Wednesday City Council meeting could affect future of neighborhood zoning

The Dallas City Council is scheduled to have a full council briefing and possible vote this Wednesday, Dec. 3, on a new and different way to build neighborhoods in Dallas. This new kind of development is called "form-based zoning" and was the subject of my column in the October Far North Dallas Advocate.
 
Form-based zoning can have a huge impact, either positive or negative, on existing Dallas neighborhoods. The impact comes from the greater heights, high density and reduced parking that will be allowed in form-based zoning districts. The council vote on this zoning has been pending since early summer because city staff didn’t like a remarkable compromise that had been reached earlier in the year between neighborhoods and developers. (The Old Oak Cliff Conservation League was among the neighborhood groups involved in the compromise.)

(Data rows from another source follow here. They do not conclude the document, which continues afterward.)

(** The collaborators, over a world state [W]: every call may change the
    world and answers with a value or with an exception that
    [except Exception] catches.  Times are in seconds. *)
Record runtime (W : Type) : Type := {
  (* [str.lower] *)
  str_lower : str -> str;
  (* [await update.message.reply_text(text)], giving the message sent *)
  reply_text : str -> W -> W * result message;
  (* [await update.message.chat.send_action(action)] *)
  send_action : chat_action -> W -> W * result unit;
  (* [await asyncio.to_thread(ytdlp_download, url)] *)
  ytdlp_download : str -> W -> W * result (path * dict);
  (* [os.path.getsize(file_path)] *)
  getsize : path -> W -> W * result Z;
  (* [with open(file_path, "rb") as f:
        await update.message.reply_video(video=f, caption=caption)] *)
  reply_video : path -> str -> W -> W * result unit;
  (* the same block with [reply_document(document=f, caption=caption)] *)
  reply_document : path -> str -> W -> W * result unit;
  (* [await status.delete()] and [await status.edit_text(text)] *)
  message_delete : message -> W -> W * result unit;
  message_edit_text : message -> str -> W -> W * result unit;
  (* [DOWNLOAD_DIR.glob("*")], the entries in iteration order *)
  glob_star : W -> W * result (list path);
  (* [p.is_file()] and [p.stat().st_mtime] *)
  is_file : path -> W -> W * result bool;
  stat_mtime : path -> W -> W * result Z;
  (* [asyncio.get_event_loop().time()], the loop's monotonic clock *)
  loop_time : W -> W * Z;
  (* [p.unlink(missing_ok=True)]: a missing file is not an error, so an
     exception here is one other than file-not-found *)
  unlink_missing_ok : path -> W -> W * result unit
}.
Arguments str_lower {W} _ _.
Arguments reply_text {W} _ _ _.
Arguments send_action {W} _ _ _.
Arguments ytdlp_download {W} _ _ _.
Arguments getsize {W} _ _ _.
Arguments reply_video {W} _ _ _ _.
Arguments reply_document {W} _ _ _ _.
Arguments message_delete {W} _ _ _.
Arguments message_edit_text {W} _ _ _ _.
Arguments glob_star {W} _ _.
Arguments is_file {W} _ _ _.
Arguments stat_mtime {W} _ _ _.
Arguments loop_time {W} _ _.
Arguments unlink_missing_ok {W} _ _ _.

Instead, staff came up with their own proposal that weakened critical neighborhood protections contained in the compromise. These protections relate to height of new buildings next to existing neighborhoods, buffer zones between new development and existing neighborhoods, and large enough areas for the new developments so that parking doesn’t spill over into existing neighborhoods.
 
City councilmen have two versions in front of them to consider on Wednesday — the staff version, and a City Plan Commission version that reflects the neighborhood/developer compromise. It’s very important that council hear from neighborhood advocates about this issue. Contact councilmen at dallascityhall.com and ask them to support the plan commission version.
 
Form-based zoning (similar to West Village and Mockingbird Station) can be great for Dallas. Or it can mean numerous trips to City Hall on future Wednesdays by neighborhoods trying to fend off tall buildings and overflow parking. Let’s help councilmen make the right decision by asking them to reject the staff version and support the plan commission version.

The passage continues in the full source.